* EXERCISE GOAL
In the entries below, find each line with the word "intros" and pull it out.

(Excerpts from a dataset)
◆ ◆ ◆ ◆ ◆

(** The fields of a provider that [NewJWT] returned under options that
    set the clock only. *)
Lemma NewJWT_fields (opts : Auth.JWTOptions K) (more : list (Auth.JWTOption K))
    (p : Auth.jwtProvider K) :
  Auth.NewJWT opts more = inr p ->
  Forall (fun opt => exists c, opt = Auth.WithClock c) more ->
  Auth.claimsMutators p = [] /\
  Auth.Issuer (Auth.options p) = Auth.Issuer opts /\
  Auth.Audience (Auth.options p) = Auth.Audience opts /\
  0 < Auth.ttl p.
Proof.
  intros Hp Hclock.
  assert (Hmore : Forall AuthSpec.packageOption more).
  { eapply Forall_impl; [exact Hclock |]. intros opt Hc. right. exact Hc. }
  revert Hp. unfold Auth.NewJWT.
  set (alg := if decide (Strings.ToUpper _ = EmptyString) then _ else _).
  set (opts' := if Auth.TTL opts <=? 0 then _ else opts).
  assert (Hopts : Auth.Issuer opts' = Auth.Issuer opts /\
                  Auth.Audience opts' = Auth.Audience opts /\ 0 < Auth.TTL opts').
  { subst opts'. unfold Second. destruct (Z.leb_spec (Auth.TTL opts) 0); cbn; repeat split; lia. }
  destruct Hopts as (Hi & Ha & Hpos).
  set (p0 := Auth.mkJwtProvider opts' alg (Auth.TTL opts') None [] _ (Auth.Kid opts')).
  destruct (packageOptions_keep more Hmore p0) as (Ho & _ & Ht & _ & _ & Hm).
  cbn zeta in Ho, Ht, Hm. specialize (Hm Hclock).
  cbn [Auth.options Auth.ttl Auth.claimsMutators p0] in Ho, Ht, Hm.
  destruct (decide (alg = "HS256"%string)).
  - destruct (length _ =? 0)%nat; [done |]. intros [= <-]. cbn.
    rewrite Ho, Ht, Hm. done.
  - destruct (decide (alg = "RS256"%string)); [| done].
    destruct (Auth.PrivateKey opts'); [| done]. intros [= <-]. cbn.
    rewrite Ho, Ht, Hm. done.
Qed.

◆ ◆ ◆ ◆ ◆

* WRITTEN RESPONSE
  intros Hp Hclock.
  { eapply Forall_impl; [exact Hclock |]. intros opt Hc. right. exact Hc. }
  - destruct (length _ =? 0)%nat; [done |]. intros [= <-]. cbn.
    destruct (Auth.PrivateKey opts'); [| done]. intros [= <-]. cbn.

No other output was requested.